* _Problem requirements_: Below are the records; copy each line in which "second" can be found.

* _Material for this task_:
════════

(** ** The entity caches *)

(** A cached entity is handed out as it is, without a request. *)
Lemma cached_entity_returned σ id :
  (∀ v, assignments (client σ) !! id = Some v → v ≠ JNull →
        getAssignments id σ = (Return v, σ)) ∧
  (∀ v, assignmentDetails (client σ) !! id = Some v → v ≠ JNull →
        getAssignment id σ = (Return v, σ)) ∧
  (∀ v, exercises (client σ) !! id = Some v → v ≠ JNull →
        getExercise id σ = (Return v, σ)) ∧
  (∀ v, submissionStatuses (client σ) !! id = Some v → v ≠ JNull →
        getSubmissionStatus id σ = (Return v, σ)) ∧
  (∀ v, reports (client σ) !! id = Some v → getReports id σ = (Return v, σ)) ∧
  (∀ v, submissionFiles (client σ) !! id = Some v →
        getSubmissionFiles id σ = (Return v, σ)) ∧
  (∀ r v, subjectInstances (client σ) = Some r → r !! id = Some v →
          getSubjectInstance id σ = (Return (Some v), σ)).
Proof.
  repeat split; intros.
  - unfold getAssignments, bind, this. simpl. rewrite H. by destruct v.
  - unfold getAssignment, bind, this. simpl. rewrite H. by destruct v.
  - unfold getExercise, bind, this. simpl. rewrite H. by destruct v.
  - unfold getSubmissionStatus, bind, this. simpl. rewrite H. by destruct v.
  - unfold getReports, bind, this. simpl. by rewrite H.
  - unfold getSubmissionFiles, bind, this. simpl. by rewrite H.
  - unfold getSubjectInstance, bind, this. simpl. rewrite H. simpl. by rewrite H0.
Qed.

(** An exercise that is not cached is fetched, stored and returned. *)
Lemma getExercise_miss id σ v σ1 :
  nonNull (exercises (client σ) !! id) = None →
  getJson (api ("students/exercises/" +:+ ofNumber id)) σ = (Return v, σ1) →
  getExercise id σ =
    (Return v, {| client := setExercises (<[id := v]> (exercises (client σ1))) (client σ1);
                  world := world σ1 |}).
Proof.
  intros Hmiss Hget. unfold getExercise, bind, this. simpl. rewrite Hmiss.
  unfold fetchExercise, bind. by rewrite Hget.
Qed.

(** A subject instance that is not cached is fetched and stored under its
    id, but what is returned is the entry of the fetched list at the position
    [instanceId]. *)
Lemma getSubjectInstance_miss instanceId σ v σ1 :
  subjectInstances (client σ) ≫= (λ r, r !! instanceId) = None →
  getJson (api "students/subject-instances") σ = (Return v, σ1) →
  getSubjectInstance instanceId σ =
    (Return (index v instanceId),
     {| client := setSubjectInstances (Some (listToRecord v subjectInstanceId)) (client σ1);
        world := world σ1 |}).
Proof.
  intros Hmiss Hget. unfold getSubjectInstance, bind, this. simpl. rewrite Hmiss.
  unfold fetchSubjectInstances, bind. by rewrite Hget.
Qed.

(** C4, where the code departs from it. The subject instance with id 7 is
    not cached; the server lists it (at position 0). [getSubjectInstance(7)]
    fetches the list and caches the instance under 7, yet it returns
    [undefined], the entry at position 7 of the list. The next call finds
    the instance in the cache and returns it, without a request. *)
Theorem getSubjectInstance_miss_returns_list_entry :
  let first := getSubjectInstance 7 Scenario.campus in
  let second := getSubjectInstance 7 first.2 in
  subjectInstances (client Scenario.campus) = None ∧
  first.1 = Return None ∧
  (subjectInstances (client first.2) ≫= (λ r, r !! 7)) = Some Scenario.programming ∧
  length (sent (world first.2)) = 1%nat ∧
  second.1 = Return (Some Scenario.programming) ∧
  sent (world second.2) = sent (world first.2).
Proof. vm_compute. repeat split. Qed.

(** C7. The payload [aGVsbG8=] is base64 for [hello], which is not JSON:
    the report is kept as that text, a string. The payload that is base64
    for [{"report_type":"X","tests":[]}] is parsed: the report is the
    object, and its [report_type] is [X]. *)
Theorem report_decoding_round_trips :
  let fetched := fetchReports 12 Scenario.graded in
  decode <$> atob "aGVsbG8=" = Some "hello" ∧
  parse "hello" = None ∧
  decode <$> atob "eyJyZXBvcnRfdHlwZSI6IlgiLCJ0ZXN0cyI6W119"
    = Some (stringify Scenario.structured) ∧
  parse (stringify Scenario.structured) = Some Scenario.structured ∧
  fetched.1 = Return [ {| filename := "stdout.txt"; content := JString "hello" |};
                       {| filename := "report.json"; content := Scenario.structured |} ] ∧
  reports (client fetched.2) !! 12 =
    Some [ {| filename := "stdout.txt"; content := JString "hello" |};
           {| filename := "report.json"; content := Scenario.structured |} ] ∧
  isString (JString "hello") = true ∧
  isString Scenario.structured = false ∧
  prop "report_type" Scenario.structured = Some (JString "X").
Proof. vm_compute. repeat split. Qed.

(** ** The properties at work *)

Lemma terminates_getExercise id : terminates (getExercise id).
Proof.
  unfold getExercise. apply terminates_bind; [apply terminates_this|intros self].
  destruct (nonNull _); [apply terminates_ret|].
  unfold fetchExercise.
  apply terminates_bind; [apply terminates_getJson|intros v].
  apply terminates_bind; [apply terminates_assign|intros _]. apply terminates_ret.
Qed.

(** C1 at work: the server turns everything down, the refresh and the
    login included. *)
Lemma withReauth_gives_up_after_two_recoveries_witness :
  let r := withReauth 0 (3 + 0) (getExercise 5) (Scenario.locked, []) in
  r.1 = Throw (ApiErr (fromResponse Scenario.unauthorized)) ∧
  r.2.2 = [CallFetch; CallRefreshAccessToken; CallFetch;
           CallFetchAccessToken "student" "secret"; CallFetch].
Proof.
  cbv zeta.
  rewrite (withReauth_gives_up_after_two_recoveries 0 0 (getExercise 5)
             (Scenario.locked, []) Scenario.locked []
             (fromResponse Scenario.unauthorized)
             (getExercise 5 Scenario.locked).2
             (fromResponse Scenario.unauthorized)
             (getExercise 5 (recoverByRefresh (getExercise 5 Scenario.locked).2).2).2
             "student" "secret"
             (fromResponse Scenario.unauthorized)
             (getExercise 5
                (recoverByLogin "student" "secret"
                   (getExercise 5
                      (recoverByRefresh (getExercise 5 Scenario.locked).2).2).2).2).2);
    [split; reflexivity | vm_compute; reflexivity ..].
Defined.

(** C3 at work: the access token has expired, the refresh token has not. *)
Lemma withReauth_refreshes_once_witness :
  let r := withReauth 0 (2 + 0) (getExercise 5) (Scenario.stale, []) in
  r.1 = Return Scenario.exercise ∧
  r.2.2 = [CallFetch; CallRefreshAccessToken; CallFetch] ∧
  accessToken (client r.2.1) = Some "fresh" ∧
  refreshToken (client r.2.1) = Some "r2".
Proof.
  cbv zeta.
  rewrite (withReauth_refreshes_once 0 0 (getExercise 5)
             (Scenario.stale, []) Scenario.stale []
             (fromResponse Scenario.unauthorized)
             (getExercise 5 Scenario.stale).2
             Scenario.exercise
             (getExercise 5 (recoverByRefresh (getExercise 5 Scenario.stale).2).2).2);
    [repeat split; vm_compute; reflexivity | vm_compute; reflexivity ..].
Defined.

(** C2 at work: a 500 is logged as [HTTP 500] and rethrown. *)
Lemma withReauth_rethrows_other_errors_witness :
  let r := withReauth 0 (1 + 0) (getExercise 5) (Scenario.broken, []) in
  r.1 = Throw (ApiErr (fromResponse Scenario.serverError)) ∧
  r.2.2 = [CallFetch] ∧
  last (logged (world r.2.1)) = Some (Level.warn, "HTTP 500").
Proof.
  cbv zeta.
  rewrite (withReauth_rethrows_other_errors 0 0 (getExercise 5)
             (Scenario.broken, []) Scenario.broken []
             (ApiErr (fromResponse Scenario.serverError))
             (getExercise 5 Scenario.broken).2);
    [repeat split; vm_compute; reflexivity
    | vm_compute; reflexivity
    | vm_compute; reflexivity
    | intros e [= <-]; vm_compute; discriminate ].
Defined.

(** C2 as stated fails: an operation that rejects with a transport error is
    invoked once and its error rethrown, but nothing at all is logged, neither
    before the error is rethrown nor after. *)
Lemma withReauth_transport_error_not_logged :
  let r := withReauth 0 1 Scenario.unreachable (Scenario.offline, []) in
  r.1 = Throw (OtherErr "TypeError" "fetch failed") ∧
  r.2.2 = [CallFetch] ∧
  logged (world Scenario.offline) = [] ∧
  logged (world r.2.1) = [] ∧
  ¬ ∃ entry, entry ∈ logged (world r.2.1).
Proof.
  cbv zeta.
  assert (logged (world (withReauth 0 1 Scenario.unreachable (Scenario.offline, [])).2.1)
          = []) as Hlog by (vm_compute; reflexivity).
  rewrite Hlog. repeat split; try (vm_compute; reflexivity).
  intros [entry Hentry]. by apply not_elem_of_nil in Hentry.
Qed.

(** C9 at work. *)
Lemma withReauth_terminates_witness :
  (retry (3 + 0) (getExercise 5) 0 (Scenario.locked, [])).1 ≠ Diverge ∧
  (invocations (retry (3 + 0) (getExercise 5) 0 (Scenario.locked, [])).2.2 ≤ 3)%nat.
Proof.
  exact (proj1 (withReauth_terminates (getExercise 5) 0 0 (terminates_getExercise 5))
           (Scenario.locked, [])).
Defined.

(** C5 at work: a 2xx answer with a [refresh-token] cookie. *)
Lemma refresh_token_follows_2xx_responses_witness :
  refreshToken (client Scenario.rotating) = Some "old" ∧
  refreshToken (client (get (api "students/exercises/5") Scenario.rotating).2)
    = Some "abc123" ∧
  refreshToken (client (postRaw (api "auth/refresh-token") "{}" [] Scenario.rotating).2)
    = Some "abc123".
Proof.
  destruct (refresh_token_follows_2xx_responses
              (api "students/exercises/5") "{}" [] Scenario.rotating
              (Scenario.reply 200 "OK" ["refresh-token=abc123; Path=/"] Scenario.exercise)
              (λ _, eq_refl)) as [[_ Hget] _].
  destruct (refresh_token_follows_2xx_responses
              (api "auth/refresh-token") "{}" [] Scenario.rotating
              (Scenario.reply 200 "OK" ["refresh-token=abc123; Path=/"] Scenario.exercise)
              (λ _, eq_refl)) as [_ [_ Hpost]].
  split; [reflexivity|]. split; [exact Hget|exact Hpost].
Defined.

(** C5 as stated fails: a 401 that carries a new [refresh-token] cookie
    leaves the stored refresh token as it was, for [get] and for [postRaw]. *)
Lemma refresh_token_ignored_on_failure :
  let res := Scenario.unauthorized in
  let got := get (api "students/exercises/5") Scenario.locked in
  let posted := postRaw (api "auth/refresh-token") "{}" [] Scenario.locked in
  Http.setCookie res = ["refresh-token=abc123; Path=/"] ∧
  parseCookies res !! "refresh-token" = Some "abc123" ∧
  refreshToken (client Scenario.locked) = Some "old" ∧
  got.1 = Throw (ApiErr (fromResponse res)) ∧
  refreshToken (client got.2) = Some "old" ∧
  posted.1 = Throw (ApiErr (fromResponse res)) ∧
  refreshToken (client posted.2) = Some "old".
Proof. vm_compute. repeat split. Qed.

(** C6 at work: [hello] is not JSON and stays text. *)
Lemma decode_errors_absorbed_for_json_only_witness :
  (fetchReports 12 Scenario.graded).1 =
    Return [ {| filename := "stdout.txt"; content := JString "hello" |};
             {| filename := "report.json"; content := Scenario.structured |} ].
Proof.
  destruct (decode_errors_absorbed_for_json_only 12 Scenario.graded Scenario.payloads
              (getJson (T:=list (Item string))
                 (api ("students/evaluations/" +:+ ofNumber 12 +:+ "/reports"))
                 Scenario.graded).2) as [Hreports _].
  destruct Hreports as [Hok _]; [vm_compute; reflexivity|].
  destruct Hok as [Hfetched _].
  { repeat constructor; eexists; vm_compute; reflexivity. }
  rewrite Hfetched. vm_compute. reflexivity.
Defined.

════════

* _Output below_:
  let second := getSubjectInstance 7 first.2 in
  second.1 = Return (Some Scenario.programming) ∧
  sent (world second.2) = sent (world first.2).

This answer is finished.